The irony here is quite beautiful--Social Darwinism, something inherently sacrilegious as it deals with contradicting creationism, is working along side Evangelical Christianity to perpetuate something that is ultimately not beneficial to most of the country, (in my opinion). 

And Evangelicals in particular are not exactly benefiting from the tax cuts that are, mainly, for the rich: a series of graphs about the Evangelical Protestant tradition from The Pew Forum  shows that 58% of Evangelicals make less than $50,000 dollars a year, and, we can assume, are voting with their values. 








Thursday, January 12, 2012

Corporations have the right to life.

Corporations are people.

You know this, I know this. We all know this. It is fact.

I won't lie--I was a little confused when I first heard this, because I've always thought that people were people. I had to examine the facts.

First off, what is a corporation? Well, like a person is kept alive by a variety of internal organs and biological processes, businesses are kept running by a variety of different departments that serve different and equally essential functions. Maybe the board of directors is the brain, making important decisions. The executives are the God-given, good looking hair and smile that allow us to get away with those decisions. Maybe HR and PR are the liver, fixing some of the less good decisions that we make. Interns and secretaries are like little red blood cells and nerves, bringing information to everybody else in the corporation/all the other parts of the body.

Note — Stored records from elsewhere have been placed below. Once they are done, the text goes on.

Lemma main_without_api_key_witness :
  main (fun _ _ => answers "Yes") (fun _ => None) sample_args
    {| api_calls := 0; stdout := [];
       fs := {["config.yaml" :=
                 YamlFile
                   (Some {["openai" :=
                             Some {["model" := "gpt-4o-mini"]}]})]} |}
  = (Returned tt,
     {| api_calls := 0;
        stdout := ["Error: OpenAI API key is missing from config.yaml"];
        fs := {["config.yaml" :=
                  YamlFile
                    (Some {["openai" :=
                              Some {["model" := "gpt-4o-mini"]}]})]} |}).
Proof.
  rewrite (main_without_api_key
             (fun _ _ => answers "Yes") (fun _ => None) sample_args
             {| api_calls := 0; stdout := [];
                fs := {["config.yaml" :=
                          YamlFile
                            (Some {["openai" :=
                                      Some {["model" := "gpt-4o-mini"]}]})]} |}
             {["openai" := Some {["model" := "gpt-4o-mini"]}]});
    [reflexivity | reflexivity |].
  right. exists {["model" := "gpt-4o-mini"]}. split; [reflexivity|].
  left. reflexivity.
Defined.

(** X19: when the configuration file is an empty document, or its
    [openai] key has nothing under it, the [get] call on [None] raises
    [AttributeError]; the handler of [main] does not catch it, so [main]
    ends with that exception, having printed and written nothing. *)
Theorem main_with_null_configuration OpenAI get_fields args w :
  fs w !! config args = Some (YamlFile None) \/
  (exists config_dict : gmap string (option (gmap string string)),
     fs w !! config args = Some (YamlFile (Some config_dict)) /\
     config_dict !! "openai" = Some None) ->
  main OpenAI get_fields args w =
  (Raised {| exc_class := AttributeError;
             exc_msg := "'NoneType' object has no attribute 'get'" |},
   w).
Proof.
  intros Hcfg. unfold main. unfold bind at 1.
  unfold setup, try_except. unfold bind at 1.
  destruct Hcfg as [Hcfg | (config_dict & Hcfg & Hnull)];
    rewrite (load_config_found _ _ _ Hcfg).
  - reflexivity.
  - unfold bind at 1. cbn [get_method ret]. unfold bind at 1.
    rewrite Hnull. reflexivity.
Qed.

Lemma main_with_null_configuration_witness :
  main (fun _ _ => answers "Yes") (fun _ => None) sample_args
    {| api_calls := 0; stdout := [];
       fs := {["config.yaml" := YamlFile None]} |}
  = (Raised {| exc_class := AttributeError;
               exc_msg := "'NoneType' object has no attribute 'get'" |},
     {| api_calls := 0; stdout := [];
        fs := {["config.yaml" := YamlFile None]} |}).
Proof.
  apply (main_with_null_configuration
           (fun _ _ => answers "Yes") (fun _ => None) sample_args
           {| api_calls := 0; stdout := [];
              fs := {["config.yaml" := YamlFile None]} |}).
  left. reflexivity.
Defined.
(** * The sign-up, verification and login flow of the authentication app

    A shallow embedding of [authentication/models.py], [authentication/forms.py]
    and [authentication/views.py], with the properties of the verification-code
    life cycle proved about it.

    Conventions of the embedding.
    - A Python [str] is a [string]; its characters are the code points
      U+0000..U+00FF.
    - A Python [int] (primary keys) and a [datetime] (microseconds since the
      epoch) are [Z].
    - A database table is a [gmap] from primary key to row.
    - [request.session] is a [gmap] from key to value.
    - A view is a computation in the monad [M]: it threads the database, the
      session and the flashed messages, and it is [None] where Python would
      leave the view with an unhandled exception.
    - What the process reads from outside (the wall clock, the random
      generator, the outcome of the mail transport, the checks of Django's own
      form classes, the credential check of the login form, the order in which
      the database returns rows of equal [created_at]) is gathered in [Env]. *)

From stdpp Require Import base option list strings gmap fin_maps relations.
From Stdlib Require Import ZArith Ascii String Lia.

Local Open Scope string_scope.
Local Open Scope Z_scope.

(** ** Python strings *)

Module Py.

(** [c in s] for a one-character [c]. *)
Fixpoint contains (c : ascii) (s : string) : bool :=
  match s with
  | EmptyString => false
  | String a s' => if Ascii.eqb a c then true else contains c s'
  end.

(** [s.split(sep)] for a one-character separator: the pieces between the
    occurrences of [sep], in order; never the empty list. *)
Fixpoint split (sep : ascii) (s : string) : list string :=
  match s with
  | EmptyString => [EmptyString]
  | String a s' =>
      if Ascii.eqb a sep then EmptyString :: split sep s'
      else match split sep s' with
           | piece :: rest => String a piece :: rest
           | [] => [String a EmptyString]
           end
  end.

(** [str.isspace] on one character (code points below U+0100). *)
Definition isspace (c : ascii) : bool :=
  let n := nat_of_ascii c in
  ((9 <=? n) && (n <=? 13) || (28 <=? n) && (n <=? 32)
   || (n =? 133) || (n =? 160))%nat.

Fixpoint lstrip (s : string) : string :=
  match s with
  | EmptyString => EmptyString
  | String a s' => if isspace a then lstrip s' else s
  end.

(** Drops the trailing white space: a character is kept when it is not
    white space or when something is kept after it. *)
Fixpoint rstrip (s : string) : string :=
  match s with
  | EmptyString => EmptyString
  | String a s' =>
      match rstrip s' with
      | EmptyString => if isspace a then EmptyString else String a EmptyString
      | rest => String a rest
      end
  end.

(** [s.strip()]. *)
Definition strip (s : string) : string := rstrip (lstrip s).

(** The characters '0'..'9'. *)
Definition is_decimal_digit (c : ascii) : bool :=
  let n := nat_of_ascii c in ((48 <=? n) && (n <=? 57))%nat.

(** The characters [str.isdigit] accepts: the decimal digits and the
    superscript digits U+00B2, U+00B3, U+00B9. *)
Definition isdigit_char (c : ascii) : bool :=
  let n := nat_of_ascii c in
  (is_decimal_digit c || (n =? 178) || (n =? 179) || (n =? 185))%nat.

Fixpoint all_chars (p : ascii → bool) (s : string) : bool :=
  match s with
  | EmptyString => true
  | String a s' => p a && all_chars p s'
  end.

(** [s.isdigit()]: at least one character, and all of them digits. *)
Definition isdigit (s : string) : bool :=
  match s with
  | EmptyString => false
  | _ => all_chars isdigit_char s
  end.

(** [string.digits]. *)
Definition digits : string := "0123456789".

(** [floor(x * n)] for the float [x = m / 2^53] with [0 <= m < 2^53] and the
    float [n] of a small natural number. The product of two floats is the
    exact product rounded to 53 significant bits, to the nearest and on a tie
    to the even one; [dropped] is the number of low bits of [m * n] that do
    not fit. *)
Definition floor_mul (m n : Z) : Z :=
  let p := m * n in
  let dropped := Z.log2 p + 1 - 53 in
  if bool_decide (dropped ≤ 0) then p `div` 2 ^ 53
  else
    let q := p `div` 2 ^ dropped in
    let rest := p `mod` 2 ^ dropped in
    let half := 2 ^ (dropped - 1) in
    let q' := if bool_decide (half < rest)
                 || bool_decide (rest = half) && Z.odd q
              then q + 1 else q in
    (q' * 2 ^ dropped) `div` 2 ^ 53.

(** [''.join(l)] for a list of one-character strings. *)
Definition join (l : list ascii) : string := string_of_list_ascii l.

End Py.

(** ** settings.py *)

Definition ALLOWED_EMAIL_DOMAIN : string := "sydney.edu.pl".

(** ** models.py: the rows *)

(** The columns of [User] the views read or write. [AbstractUser] has more
    (password hash, names, staff flags, dates); no view of the application
    touches them after creation. *)
Record User := mkUser {
  email : string;
  username : string;
  is_active : bool;
  is_verified : bool
}.

Record EmailVerification := mkEmailVerification {
  user : Z;
  code : string;
  created_at : Z;
  expires_at : Z;
  is_used : bool
}.

(** An [EmailVerification] object in memory: before its first [save] it has no
    primary key, no [created_at] and possibly no [expires_at]. *)
Record EmailVerificationObj := mkObj {
  pk : option Z;
  o_user : Z;
  o_code : string;
  o_created_at : option Z;
  o_expires_at : option Z;
  o_is_used : bool
}.

Definition from_db (i : Z) (r : EmailVerification) : EmailVerificationObj :=
  mkObj (Some i) (user r) (code r) (Some (created_at r)) (Some (expires_at r))
        (is_used r).

(** ** The state *)

Record Mail := mkMail {
  mail_to : string;
  mail_subject : string;
  mail_username : string;
  mail_code : string
}.

(** The database, the counters of the two [AUTOINCREMENT] keys, the mails
    handed to the transport, and how often the clock, the random generator and
    the transport were called. *)
Record World := mkWorld {
  users : gmap Z User;
  next_user_id : Z;
  verifications : gmap Z EmailVerification;
  next_verification_id : Z;
  outbox : list Mail;
  clock_reads : nat;
  rng_calls : nat;
  mail_calls : nat
}.

Inductive Level := success | error | info.

(** What a view works on: the database, [request.session] and the messages
    flashed during the request. *)
Record Ctx := mkCtx {
  world : World;
  session : gmap string Z;
  flashed : list (Level * string)
}.

Record SignUpPost := mkSignUpPost {
  post_email : string;
  post_username : string;
  post_password1 : string;
  post_password2 : string
}.

Record Env := mkEnv {
  (** the n-th reading of [timezone.now()] *)
  wall_clock : nat → Z;
  (** the n-th result of [random.random()], as the numerator of a fraction
      over 2^53 *)
  mersenne : nat → Z;
  (** whether the n-th call of [send_mail] delivers ([true]) or raises *)
  smtp : nat → bool;
  (** the checks [SignUpForm] inherits from [UserCreationForm] and from the
      field classes: syntax of the address, user name, password rules *)
  inherited_clean : SignUpPost → gmap Z User → bool;
  (** [CustomAuthenticationForm.is_valid()] and [get_user()] *)
  authenticate : string → string → gmap Z User → option (Z * User);
  (** which of two rows of equal [created_at] the database returns first *)
  tie : Z → Z → bool
}.

(** ** The monad of the views *)

Definition M (A : Type) : Type := Ctx → option (A * Ctx).

Global Instance M_ret : MRet M := λ A x c, Some (x, c).
Global Instance M_bind : MBind M := λ A B f m c,
  match m c with
  | Some (x, c') => f x c'
  | None => None
  end.

(** An unhandled exception. *)
Definition raise {A} : M A := λ _, None.

Definition get_world : M World := λ c, Some (world c, c).
Definition put_world (w : World) : M unit :=
  λ c, Some (tt, mkCtx w (session c) (flashed c)).
Definition get_session : M (gmap string Z) := λ c, Some (session c, c).
Definition put_session (s : gmap string Z) : M unit :=
  λ c, Some (tt, mkCtx (world c) s (flashed c)).

(** [messages.<level>(request, text)]. *)
Definition messages_add (l : Level) (text : string) : M unit :=
  λ c, Some (tt, mkCtx (world c) (session c) (flashed c ++ [(l, text)])).

Definition set_users (f : gmap Z User → gmap Z User) (w : World) : World :=
  mkWorld (f (users w)) (next_user_id w) (verifications w)
          (next_verification_id w) (outbox w) (clock_reads w) (rng_calls w)
          (mail_calls w).

Definition set_verifications
    (f : gmap Z EmailVerification → gmap Z EmailVerification) (w : World)
    : World :=
  mkWorld (users w) (next_user_id w) (f (verifications w))
          (next_verification_id w) (outbox w) (clock_reads w) (rng_calls w)
          (mail_calls w).

Section Model.

Context (E : Env).

(** [timezone.now()]. *)
Definition timezone_now : M Z :=
  w ← get_world;
  put_world (mkWorld (users w) (next_user_id w) (verifications w)
               (next_verification_id w) (outbox w) (S (clock_reads w))
               (rng_calls w) (mail_calls w));;
  mret (wall_clock E (clock_reads w)).

(** [random.random()]: a float k / 2^53 with 0 <= k < 2^53; the model
    carries k. *)
Definition random : M Z :=
  w ← get_world;
  put_world (mkWorld (users w) (next_user_id w) (verifications w)
               (next_verification_id w) (outbox w) (clock_reads w)
               (S (rng_calls w)) (mail_calls w));;
  mret (mersenne E (rng_calls w) `mod` 2 ^ 53).

(** [random.choices(population, k=k)]:
    [[population[floor(random() * n)] for _ in range(k)]], with [n] the
    length of the population as a float. An index out of range is Python's
    [IndexError]. *)
Fixpoint choices (population : string) (k : nat) : M (list ascii) :=
  match k with
  | O => mret []
  | S k' =>
      r ← random;
      match String.get
              (Z.to_nat (Py.floor_mul r (Z.of_nat (String.length population))))
              population with
      | None => raise
      | Some a => rest ← choices population k'; mret (a :: rest)
      end
  end.

(** [EmailVerification.generate_code]. *)
Definition generate_code : M string :=
  picked ← choices Py.digits 6;
  mret (Py.join picked).

(** *** models.py: the methods *)

(** [timedelta(minutes=30)]. *)
Definition thirty_minutes : Z := 30 * 60 * 1000000.

(** [EmailVerification.is_valid]:
    [not self.is_used and self.expires_at > timezone.now()]. The clock is
    read only when the record is unused; comparing [None] with a time is a
    [TypeError]. *)
Definition is_valid (o : EmailVerificationObj) : M bool :=
  if o_is_used o then mret false
  else
    now ← timezone_now;
    match o_expires_at o with
    | Some e => mret (bool_decide (now < e))
    | None => raise
    end.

It's clear that corporations are, in fact, people, and deserve all the rights thereof. Even though the metaphor breaks down pretty quickly, I decided to ignore the holes in the argument. If a person breaks a law, the whole person is convicted. So if a member of a company commits a crime, is the whole company convicted?

Fortunately, this a non-issue. People who are part of corporations are the pure expression of capitalism, which is a perfect system and therefore those who represent the epitome of it are inherently perfect and can do no wrong.

All of this information leads to another very important moral question--when does a corporation become a person?

There is clear medical evidence that a person becomes a person at the moment of conception. When a sperm and an egg join during intercourse or sometime thereafter, (regardless of how sinful the actual act of intercourse is,) it results immediately in a zygote that is considered a human being.

Therefore, since corporations are people, they also begin life at the moment of conception. When an idea merges in the brain with the opportunities that capitalism provides, that embryonic corporation is, indeed, a person, and therefore receives all the rights granted to a person. Logically, this means that every time an idea for a corporation is conceived, unless that idea is carried to term, going through all the stages of corporate development, it has been murdered. Murder is an act explicitly condemned in the Bible (disregard all the murder that God does in the Bible.)

Now, you may think, don't people think of corporations all the time? Aren't some of them bad? The answer is yes. It doesn't matter. People are also conceiving babies all the time, and every bad person was once a zygote, but that doesn't mean that all of them don't deserve to live.

This is really close to me, personally--recently, two of my friends and I conceived an idea for a corporation and we are in the process of gestating it. Obviously, we are a little young to be doing this, and it's a little unorthodox that there are three of us, but we felt there was a hole in our lives that needed to be filled with an adorable little corporation. Since we are young, we thought it wasn't a big deal at first--if it didn't work out well, we could just get rid of it and wait until we were older.

Now I realize how abhorrent that thought was. I know that if I don't bring this corporation to term, even through the difficult times, I will be a murderer and a sinner.

Please join me in my fight to give corporations their right to life.


This article is purely satirical. I don't think corporation embryos exist.